A equipe científica por trás ÍBEX mostrou uma cauda com uma combinação de partículas de movimento rápido e lento, com base em imagens de 3 anos atrás. Duas folhas laterais do trevo consistem em partículas mais lentas, as folhas de cima e de baixo são formadas por partículas mais rápidas. Considera-se que tal forma se deve ao fato de que nossa estrela tem enviado vento solar mais rápido perto de seus pólos e vento mais lento perto de seu equador durante os últimos anos. Este padrão comum corresponde corretamente ao ciclo de atividade solar que é 11 anos de duração.

As partículas solares carregadas são empurradas em uma direção diferente para se alinhar com os campos magnéticos da galáxia local por causa da influência magnética solar, que é indicada pelo fato de toda a forma estar ligeiramente girada. Isso nos mostra que a forma não está perfeitamente alinhada com o Sistema solar.

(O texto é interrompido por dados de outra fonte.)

(** What is done with the object of an address. *)
Definition undoes_at {A} (a : Z) (k : stateObject → M AccountsDB A) : Prop :=
  ∀ s o r s', good_state s → held s a o → k o s = (Ok r, s') → undoable s s'.

Lemma undoes_new {A} a (k : stateObject → M AccountsDB A) :
  undoes_at a k → undoes (o ← GetOrNewStateObject a; k o).
Proof.
  intros Hk s r s' G Hrun.
  destruct (GetOrNewStateObject_run s a G) as (o & t & E & U & Ho & Hd).
  rewrite (bind_Ok_run _ _ _ _ _ E) in Hrun.
  eapply undoable_trans; [done|exact U|]. eapply (Hk _ o); [apply U|by split|done].
Qed.

Lemma undoes_get {A} a (k : stateObject → M AccountsDB A) (m : M AccountsDB A) :
  undoes_at a k → undoes m →
  undoes (o ← getStateObject a; match o with Some o => k o | None => m end).
Proof.
  intros Hk Hm s r s' G Hrun.
  rewrite (bind_Ok_run _ _ _ _ _ (getStateObject_run s a G)) in Hrun.
  eapply undoable_trans; [done|by apply undoable_cached|].
  destruct (live s a) as [o|] eqn:Ho.
  - eapply (Hk _ o); [by apply good_cached| |done].
    split; [by apply cached_lookup|by apply live_resolve in Ho as [_ ?]].
  - eapply Hm; [by apply good_cached|done].
Qed.

Lemma undoable_refl s : good_state s → undoable s s.
Proof. intros G. by apply undoable_view. Qed.

Lemma undoes_ret {A} (a : A) : undoes (mret a).
Proof. intros s r s' G [= <- <-]. by apply undoable_refl. Qed.

Lemma undoes_read {A} a (f : option stateObject → A) :
  undoes (o ← getStateObject a; mret (f o)).
Proof.
  intros s r s' G Hrun. rewrite (bind_Ok_run _ _ _ _ _ (getStateObject_run s a G)) in Hrun.
  injection Hrun as <- <-. by apply undoable_cached.
Qed.

Lemma undoes_bind {A B} (m : M AccountsDB A) (k : A → M AccountsDB B) :
  undoes m → (∀ x, undoes (k x)) → undoes (m ≫= k).
Proof.
  intros Hm Hk s r s' G (x & t & E1 & E2)%bind_Ok_inv. apply Hm in E1; [|done].
  eapply undoable_trans; [done|done|]. eapply Hk; [apply E1|done].
Qed.

(** *** Balances and nonces *)

Lemma same_set_balance s x o : same_object s (setBalance (Balance o) (setBalance x o)) o.
Proof. destruct o as [? [] ? ? ? ? ? ? ?]. by split. Qed.

Lemma undoes_soSetBalance a (f : stateObject → Z) : undoes_at a (λ o, soSetBalance o (f o)).
Proof.
  intros s o r s' G Ho. unfold soSetBalance. rewrite (held_address s a o) by done.
  rewrite (bind_Ok_run _ _ s tt (logged (balanceChange a (Balance o)) s)) by done.
  rewrite (mutate_run _ _ _ o) by apply Ho. intros [= <- <-].
  apply (undoable_object _ _ _ _ _ (setBalance (Balance o)));
    [done|by apply held_live|apply update_balance|done| |apply Ho|].
  - intros t p Gt Hp. by apply revertObject_live.
  - apply same_set_balance.
Qed.

Lemma undoes_touch a : undoes (touch a).
Proof.
  intros s r s' G Hrun. unfold touch in Hrun.
  rewrite (bind_Ok_run _ _ s tt (logged (touchChange a) s)) in Hrun by done.
  assert (∃ f, s' = with_journal (λ j, mkJournal (j_entries j) (f (j_dirties j)))
                      (logged (touchChange a) s)) as [f ->].
  { destruct (a =? ripemd); injection Hrun as <- <-;
      [by eexists|exists (λ d, d); by destruct s]. }
  assert (G' := good_logged (touchChange a) s G I).
  eapply undoable_step; [by destruct G'|done|done|].
  by apply (view_frame s s); try done; reflexivity.
Qed.

Lemma undoes_soAddBalance a x : undoes_at a (λ o, soAddBalance o x).
Proof.
  intros s o r s' G Ho. unfold soAddBalance. destruct (x =? 0).
  - destruct (objectEmpty o); cbn; [|by apply undoes_ret].
    rewrite (held_address s a o) by done. by apply undoes_touch.
  - by apply (undoes_soSetBalance a (λ o, Balance o + x)).
Qed.

Lemma undoes_soSubBalance a x : undoes_at a (λ o, soSubBalance o x).
Proof.
  intros s o r s' G Ho. unfold soSubBalance. destruct (x =? 0).
  - by apply undoes_ret.
  - by apply (undoes_soSetBalance a (λ o, Balance o - x)).
Qed.

Lemma undoes_AddBalance a x : undoes (AddBalance a x).
Proof. apply undoes_new, undoes_soAddBalance. Qed.

Lemma undoes_SubBalance a x : undoes (SubBalance a x).
Proof. apply undoes_new, undoes_soSubBalance. Qed.

Lemma undoes_SetBalance a x : undoes (SetBalance a x).
Proof. apply undoes_new, (undoes_soSetBalance a (λ _, x)). Qed.

Lemma undoes_SetNonce a x : undoes (SetNonce a x).
Proof.
  apply undoes_new. intros s o r s' G Ho.
  rewrite (bind_Ok_run _ _ s tt (logged (nonceChange a (Nonce o)) s)) by done.
  rewrite (mutate_run _ _ _ o) by apply Ho. intros [= <- <-].
  apply (undoable_object _ _ _ _ _ (setNonce (Nonce o)));
    [done|by apply held_live|apply update_nonce|done| |apply Ho|].
  - intros t p Gt Hp. by apply revertObject_live.
  - destruct o as [? [] ? ? ? ? ? ? ?]. by split.
Qed.

Lemma undoes_CreateAccount a : undoes (CreateAccount a).
Proof.
  intros s r s' G. unfold CreateAccount. destruct (live s a) as [p|] eqn:Ha.
  - rewrite (bind_Ok_run _ _ _ _ _ (createObject_some s a p G Ha)). cbn [fst snd].
    erewrite mutate_run by apply lookup_insert_eq. rewrite put_put. intros [= <- <-].
    apply undoable_reset; [done|done|apply update_balance, good_new|done].
  - rewrite (bind_Ok_run _ _ _ _ _ (createObject_none s a G Ha)). intros [= <- <-].
    apply undoable_create; [done|done|apply good_new|done].
Qed.

Lemma undoes_Suicide a : undoes (Suicide a).
Proof.
  apply undoes_get; [|apply undoes_ret]. intros s o r s' G Ho.
  rewrite (bind_Ok_run _ _ s tt (logged (suicideChange a (so_suicided o) (Balance o)) s)) by done.
  rewrite (bind_Ok_run _ _ _ _ _ (mutate_run _ _ (logged _ s) o (proj1 Ho))). intros [= <- <-].
  apply (undoable_object _ _ _ _ (λ o, setBalance 0 (setSuicided true o))
    (λ p, setBalance (Balance o) (setSuicided (so_suicided o) p)));
    [done|by apply held_live| |done| |apply Ho|].
  - apply update_compose; [apply update_balance|apply update_suicided].
  - intros t p Gt Hp. by apply revertSuicide_live.
  - destruct o as [? [] ? ? ? ? ? ? ?]. by split.
Qed.

(** *** Code and storage, which reads leave with the object *)

Lemma undoable_held s a o o' :
  good_state s → held s a o → good_object a o' → so_deleted o' = false → same_object s o' o →
  undoable s (put a o' s).
Proof.
  intros G Ho Ho' Hd Hs.
  apply undoable_view; [by apply good_put|by apply (view_put_live a o); [apply held_live|..]|done].
Qed.

Lemma same_code_cache s o : same_object s (setCodeCache (codeOf (sd_codes s) o) o) o.
Proof.
  split; try done. unfold codeOf at 1. cbn. unfold CodeHash. cbn.
  destruct (codeOf (sd_codes s) o) eqn:Hc; [done|].
  unfold codeOf in Hc. by destruct (so_code o).
Qed.

Lemma Code_run s a o :
  good_state s → held s a o →
  Code o s = (Ok (codeOf (sd_codes s) o), put a (setCodeCache (codeOf (sd_codes s) o) o) s).
Proof.
  intros G Ho. unfold Code. rewrite (bind_Ok_run _ _ s (sd_codes s) s) by done.
  rewrite (held_address s a o) by done. cbv zeta.
  by rewrite (bind_Ok_run _ _ _ _ _ (mutate_run _ _ _ o (proj1 Ho))).
Qed.

Lemma undoable_Code s a o :
  good_state s → held s a o →
  undoable s (put a (setCodeCache (codeOf (sd_codes s) o) o) s).
Proof.
  intros G Ho. apply (undoable_held s a o); [done|done| |apply Ho|apply same_code_cache].
  by destruct (good_objects _ G a o (proj1 Ho)).
Qed.

Lemma undoes_GetCode a : undoes (GetCode a).
Proof.
  apply undoes_get; [|apply undoes_ret]. intros s o r s' G Ho.
  rewrite (Code_run s a) by done. intros [= <- <-]. by apply undoable_Code.
Qed.

Lemma same_set_code s h c o :
  length (CodeHash o) = HashLength →
  same_object s (setCode (BytesToHash (CodeHash o)) (codeOf (sd_codes s) o) (setCode h c o)) o.
Proof.
  intros Hh. rewrite BytesToHash_id by done. destruct o as [? [] ? ? ? ? ? ? ?].
  split; try done. unfold codeOf at 1. cbn.
  destruct (codeOf (sd_codes s) _) eqn:Hc; [done|].
  unfold codeOf, CodeHash in *. cbn in *. by case_match.
Qed.

Lemma undoes_SetCode a code : undoes (SetCode a code).
Proof.
  apply undoes_new. intros s o r s' G Ho. rewrite (bind_Ok_run _ _ _ _ _ (Code_run s a o G Ho)).
  set (c := codeOf (sd_codes s) o). set (o1 := setCodeCache c o). set (s1 := put a o1 s).
  assert (U : undoable s s1) by by apply undoable_Code. destruct U as [G1 U].
  assert (H1 : held s1 a o1) by (split; [apply lookup_insert_eq|apply Ho]).
  rewrite (bind_Ok_run _ _ s1 tt (logged (codeChange a c (CodeHash o)) s1)) by done.
  rewrite (mutate_run _ _ _ o1) by apply H1. intros [= <- <-].
  eapply undoable_trans; [done|by split|].
  apply (undoable_object _ _ _ _ (setCode (BytesToHash (Keccak256 code)) (Some code))
    (setCode (BytesToHash (CodeHash o)) c));
    [done|by apply held_live|apply update_code|done| |apply Ho|].
  - intros t p Gt Hp. by apply revertObject_live.
  - replace c with (codeOf (sd_codes s1) o1) by apply (same_code_cache s o).
    apply (same_set_code s1 _ _ o1). by apply (good_objects _ G1 a o1), H1.
Qed.
Lemma thrifty_trans s t u : thrifty s t → thrifty t u → thrifty s u.
Proof.
  intros [L1 H1] [L2 H2]. exists (L1 ∪ L2). intros L HL.
  etrans; [apply H2; set_solver|apply H1; set_solver].
Qed.

Lemma thrifty_balances s t : (∀ a, balanceOf t a = balanceOf s a) → thrifty s t.
Proof. intros Hb. exists ∅. intros L _. by rewrite (total_ext _ _ L Hb). Qed.

Lemma thrifty_view s t : same_view t s → thrifty s t.
Proof.
  intros V. apply thrifty_balances. intros a. rewrite (ac_balance _ _ _ _ (view_observers _ _ V)). lia.
Qed.

Lemma total_change db dn s t L :
  accounts_change db dn s t → total (balanceOf t) L = total (balanceOf s) L + total db L.
Proof. intros A. rewrite <- total_add. apply total_ext, (ac_balance _ _ _ _ A). Qed.

(** *** The parts of a call *)

(** The balances do not grow and the refund counter stays unsigned. *)
Definition frugal (s t : AccountsDB) : Prop :=
  thrifty s t ∧ (0 <= sd_refund s → 0 <= sd_refund t).

Lemma frugal_trans s t u : frugal s t → frugal t u → frugal s u.
Proof. intros [] []. split; [by eapply thrifty_trans|auto]. Qed.

Lemma frugal_view s t : same_view t s → frugal s t.
Proof. intros V. split; [by apply thrifty_view|]. by rewrite (view_refund _ _ V). Qed.

Lemma frugal_rest s t : (∀ a, balanceOf t a = balanceOf s a) → same_rest s t → frugal s t.
Proof. intros Hb S. split; [by apply thrifty_balances|]. by rewrite (rest_refund _ _ S). Qed.

Lemma Transfer_run a b x s :
  ready s → ∃ t, Transfer a b x s = (Ok tt, t) ∧ ready t ∧ frugal s t.
Proof.
  intros Hs. destruct (effect_bind _ _ _ _ _ _ (effect_SubBalance Keccak256_length a x)
    (effect_AddBalance Keccak256_length b x) s Hs) as (t & E & R & A & S).
  exists t. split; [done|]. split; [done|]. split; [|by rewrite (rest_refund _ _ S)].
  exists {[a; b]}. intros L HL.
  rewrite (total_change _ _ _ _ L A), total_add, !total_at_addr by set_solver. lia.
Qed.

Lemma quiet_state c s t :
  on_accounts c → ready s → perform c s = (Ok tt, t) → ready t ∧ same_rest s t.
Proof.
  intros Hc Hs E. split.
  - eapply (calm_ready (perform c)); [apply calm_op; by destruct c|done..].
  - pose proof (quiet_perform _ (quiet_rest s) c Hc s (same_rest_refl s)) as HR. by rewrite E in HR.
Qed.

Lemma CreateAccount_run a s :
  ready s → ∃ t, CreateAccount a s = (Ok tt, t) ∧ ready t ∧ frugal s t.
Proof.
  intros Hs. pose proof (ready_good _ Hs) as G.
  assert (∃ t, CreateAccount a s = (Ok tt, t) ∧ ∀ b, balanceOf t b = balanceOf s b) as (t & E & B).
  { destruct (live s a) as [p|] eqn:Ha.
    - unfold CreateAccount.
      rewrite (bind_Ok_run _ _ _ _ _ (createObject_some s a p G Ha)). cbn [snd].
      erewrite mutate_run by apply lookup_insert_eq. rewrite put_put.
      eexists. split; [done|]. intros b. unfold balanceOf. rewrite live_put.
      case_decide; [by subst; rewrite Ha|].
      change (live (logged ?e ?x) b) with (live x b). by rewrite live_cached.
    - rewrite (CreateAccount_none s a G Ha).
      destruct (effect_GetOrNew Keccak256_length a s Hs) as (t & E & _ & A & _).
      exists t. split; [done|]. intros b. rewrite (ac_balance _ _ _ _ A). lia. }
  exists t. destruct (quiet_state (OpCreateAccount a) s t I Hs E) as [R S].
  split; [done|]. split; [done|]. by apply frugal_rest.
Qed.

Lemma GetCode_view a s c t : good_state s → GetCode a s = (Ok c, t) → same_view t s.
Proof.
  intros G. unfold GetCode. rewrite (bind_Ok_run _ _ _ _ _ (getStateObject_run s a G)).
  destruct (live s a) as [o|] eqn:Ha; [|intros [= <- <-]; apply view_cached].
  assert (Ho : held (cached s a) a o).
  { split; [by apply cached_lookup|by apply live_resolve in Ha as [_ ?]]. }
  rewrite (Code_run _ a o (good_cached _ _ G) Ho). intros [= <- <-].
  etrans; [|apply (view_cached a)]. apply (view_put_live a o); [by apply held_live| |apply Ho].
  apply same_code_cache.
Qed.

Lemma SetCode_run a code s :
  ready s → ∃ t, SetCode a code s = (Ok tt, t) ∧ ready t ∧ frugal s t.
Proof.
  intros Hs. destruct (GetOrNew_change Keccak256_length s a (ready_good _ Hs))
    as (o & s1 & E1 & G1 & Ho & A1).
  assert (∃ t, SetCode a code s = (Ok tt, t) ∧ ∀ b, balanceOf t b = balanceOf s b) as (t & E & B).
  { unfold SetCode. rewrite (bind_Ok_run _ _ _ _ _ E1).
    rewrite (bind_Ok_run _ _ _ _ _ (Code_run s1 a o G1 Ho)). unfold append. run_eval.
    erewrite mutate_run by apply lookup_insert_eq. eexists. split; [done|].
    intros b. transitivity (balanceOf s1 b); [|rewrite (ac_balance _ _ _ _ A1); lia].
    unfold balanceOf. rewrite live_put. case_decide as Hb.
    - subst. rewrite (held_live _ _ _ Ho), good_present by apply Ho. done.
    - change (live (with_journal ?f ?x) b) with (live x b). rewrite live_put. by case_decide. }
  exists t. destruct (quiet_state (OpSetCode a code) s t I Hs E) as [R S].
  split; [done|]. split; [done|]. by apply frugal_rest.
Qed.

Definition machine_frugal : Prop := ∀ fr s r s',
  ready s → runPrecompiled fr s = (Ok r, s') ∨ runCode fr s = (Ok r, s') → frugal s s'.

Context (HF : machine_frugal).

Lemma run_frugal fr s r s' : ready s → run fr s = (Ok r, s') → frugal s s'.
Proof.
  intros Hs. unfold run. case_match; [intros E; eapply HF; eauto|].
  case_match; [intros [= <- <-]; by apply frugal_view|]. intros E. eapply HF; eauto.
Qed.
(* ===== verification/Dag.v ===== *)
(** The graph of dependencies (src/libs/dag/dag.go).

    [Next] hands out the vertices in batches: first those without incoming
    edges, then those whose last predecessor has just been handed out.  The
    graph is described by the list of its edges in the order of their
    addition; batch [k] holds the vertices of level [k], the length of the
    longest path that leads to them. *)

From S2P Require Import Prelude.

Record Vertex := mkVertex {
  InDegree : Z;
  OutEdges : list nat;
  InEdges : list nat;
}.

Record Dag := mkDag {
  dag_V : nat;
  dag_Consumed : nat;
  dag_VertexList : list Vertex;
  dag_NextList : list nat;
}.

Definition NewVertex : Vertex := mkVertex 0 [] [].

Definition NewDag (v : nat) : Dag := mkDag v 0 (replicate v NewVertex) [].

Definition addOut (to : nat) (x : Vertex) : Vertex :=
  mkVertex (InDegree x) (OutEdges x ++ [to]) (InEdges x).

Definition addIn (from : nat) (x : Vertex) : Vertex :=
  mkVertex (InDegree x + 1) (OutEdges x) (InEdges x ++ [from]).

Definition decIn (x : Vertex) : Vertex := mkVertex (InDegree x - 1) (OutEdges x) (InEdges x).

(** An index that is not one of a vertex is a panic. *)
Definition AddEdge (from to : nat) : M Dag unit :=
  d ← get;
  match dag_VertexList d !! from, dag_VertexList d !! to with
  | Some _, Some _ =>
      modify (λ d, mkDag (dag_V d) (dag_Consumed d)
        (alter (addIn from) to (alter (addOut to) from (dag_VertexList d))) (dag_NextList d))
  | _, _ => panic
  end.

Definition HasNext (d : Dag) : bool := (dag_Consumed d <? dag_V d)%nat.

(** One outgoing edge of a vertex of the last batch. *)
Definition release (acc : list Vertex * list nat) (out : nat) : list Vertex * list nat :=
  let '(vs, next) := acc in
  let vs := alter decIn out vs in
  match vs !! out with
  | Some x => if InDegree x =? 0 then (vs, next ++ [out]) else (vs, next)
  | None => (vs, next)
  end.

Definition releaseAll (acc : list Vertex * list nat) (v : nat) : list Vertex * list nat :=
  match acc.1 !! v with
  | Some x => foldl release acc (OutEdges x)
  | None => acc
  end.

Definition Next (d : Dag) : Dag :=
  let '(vs, next) :=
    match dag_NextList d with
    | [] =>
        (dag_VertexList d,
         filter (λ i, InDegree <$> dag_VertexList d !! i = Some 0) (seq 0 (dag_V d)))
    | pre => foldl releaseAll (dag_VertexList d, []) pre
    end in
  mkDag (dag_V d) (dag_Consumed d + length next) vs next.

(** The batches of the loop [for dag.HasNext() { dag.Next() ... }], which ends
    with the first empty one. *)
Fixpoint batches (fuel : nat) (d : Dag) : list (list nat) :=
  match fuel with
  | O => []
  | S fuel =>
      if HasNext d then
        let d := Next d in
        match dag_NextList d with [] => [] | b => b :: batches fuel d end
      else []
  end.
(** Whatever vertex [k] comes after the last contract comes after them all. *)
Lemma after_latest k E g E' i :
  graph_inv k E g → (∀ e, e ∈ E → e ∈ E') → i ∈ td_contracts g →
  (∀ l, td_latest g = Z.of_nat l → path E' l k) → path E' i k.
Proof.
  intros Hi HE Hc Hl. pose proof (gi_contracts _ _ _ Hi i Hc) as Hle.
  destruct (gi_latest _ _ _ Hi) as [?|(l & Hll & Hlk & Hlc)]; [lia|].
  apply (path_trans _ _ l); [|by apply Hl].
  destruct (decide (i = l)) as [->|]; [by left|right].
  eapply path_mono; [exact HE|]. eapply gi_before; [done..|lia].
Qed.

Definition to_vertex (k : nat) (us : list nat) : edges := (λ u, (u, k)) <$> us.

Lemma elem_of_to_vertex k us u : u ∈ us → (u, k) ∈ to_vertex k us.
Proof. intros Hu. apply list_elem_of_fmap. eauto. Qed.

Lemma contract_run k E c g :
  graph_inv k E g → (k < length txs)%nat →
  ∃ d us, contractNode k (c, g) =
      (Ok tt, (c, mkTxDag d ({[k]} ∪ td_contracts g) ∅ (Z.of_nat k))) ∧
    represents (length txs) (E ++ to_vertex k us) d ∧ Forall (λ u, (u < k)%nat) us ∧
    (∀ j, (j < k)%nat → td_latest g < Z.of_nat j → j ∈ us) ∧
    (∀ l, td_latest g = Z.of_nat l → S l = k → l ∈ us).
Proof.
  intros Hi Hk. unfold contractNode. run_eval.
  pose proof (gi_dag _ _ _ Hi) as Hd.
  assert (Hl : -1 <= td_latest g < Z.of_nat k).
  { destruct (gi_latest _ _ _ Hi) as [?|(l & ? & ? & _)]; lia. }
  set (us := if (0 <? Z.of_nat k) then
               if 1 <? Z.of_nat k - td_latest g
               then seq (Z.to_nat (td_latest g + 1)) (k - Z.to_nat (td_latest g + 1))
               else [Z.to_nat (td_latest g)]
             else []).
  assert (Hus : Forall (λ u, (u < k)%nat) us).
  { unfold us. repeat case_match; [| |constructor].
    - apply Forall_forall. intros u Hu%elem_of_seq. lia.
    - apply Forall_singleton. lia. }
  destruct (edges_run us E c g k Hd Hk Hus) as (d & Hrun & Hr).
  exists d, us. split; [|split; [done|split; [done|]]].
  - assert (Hstep : (if 0 <? Z.of_nat k
              then if 1 <? Z.of_nat k - td_latest g
                   then for_each (λ begin, edge begin k)
                          (seq (Z.to_nat (td_latest g + 1)) (k - Z.to_nat (td_latest g + 1)))
                   else if Z.of_nat k - td_latest g =? 1 then edge (Z.to_nat (td_latest g)) k
                   else λ s, (Ok tt, s)
              else λ s, (Ok tt, s)) (c, g) = (Ok tt, (c, set_graph d g))).
    { rewrite <- Hrun. unfold us. destruct (Z.ltb_spec 0 (Z.of_nat k)); [|done].
      destruct (Z.ltb_spec 1 (Z.of_nat k - td_latest g)); [done|].
      destruct (Z.eqb_spec (Z.of_nat k - td_latest g) 1); [|lia]. cbn [for_each].
      run_eval. by destruct (edge _ k (c, g)) as [[[]| |] ?]. }
    by rewrite Hstep.
  - unfold us. split.
    + intros j Hj Hlj. destruct (Z.ltb_spec 0 (Z.of_nat k)); [|lia].
      destruct (Z.ltb_spec 1 (Z.of_nat k - td_latest g)); [apply elem_of_seq; lia|lia].
    + intros l Hll Hlk. destruct (Z.ltb_spec 0 (Z.of_nat k)); [|lia].
      destruct (Z.ltb_spec 1 (Z.of_nat k - td_latest g)); [lia|]. rewrite Hll, Nat2Z.id. by left.
Qed.

Lemma contract_path k E g us j :
  graph_inv k E g → (j < k)%nat →
  (∀ j, (j < k)%nat → td_latest g < Z.of_nat j → j ∈ us) →
  (∀ l, td_latest g = Z.of_nat l → S l = k → l ∈ us) →
  path (E ++ to_vertex k us) j k.
Proof.
  intros Hi Hj H1 H2.
  assert (Hmono : ∀ u v, path E u v → path (E ++ to_vertex k us) u v).
  { intros u v. apply path_mono. intros e He. apply elem_of_app. by left. }
  assert (Hnew : ∀ u, u ∈ us → (u, k) ∈ E ++ to_vertex k us).
  { intros u Hu. apply elem_of_app. right. by apply elem_of_to_vertex. }
  destruct (decide (td_latest g < Z.of_nat j)) as [Hlt|Hge]; [by apply path_edge, Hnew, H1|].
  destruct (gi_latest _ _ _ Hi) as [?|(l & Hl & Hlk & Hc)]; [lia|].
  assert (Hjl : j = l ∨ path (E ++ to_vertex k us) j l).
  { destruct (decide (j = l)); [by left|right]. apply Hmono. eapply gi_after; [done..|lia]. }
  eapply path_trans; [exact Hjl|].
  destruct (decide (S l = k)) as [Hs|Hs]; [by apply path_edge, Hnew, H2|].
  eapply path_snoc; [right; apply Hmono; eapply (gi_before _ _ _ Hi l (S l)); [done|lia]|].
  apply Hnew, H1; lia.
Qed.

ÍBEX faz suas imagens por uma técnica chamada Átomo Neutro EnergéticoImaging, que mede as partículas neutras criadas por colisões na fronteira de nosso sistema planetário. Baseia-se no fato de que os caminhos das partículas neutras não são afetados pelo campo magnético solar e viajam em linha reta desde o local de colisão até ÍBEX. Portanto, observar a direção de onde as partículas neutras chegaram pode nos dizer o que acontece nessas áreas distantes.

Os cientistas consideram que a cauda provavelmente se desintegra e desaparece com o aumento da distância. A fim de melhorar e enriquecer nosso conhecimento sobre o heliotail, a equipe está testando suas simulações virtuais atuais em comparação com as novas informações.

Um artigo que descreve o heliotail foi publicado na edição de Astrophysical Journal de julho 10º, 2013.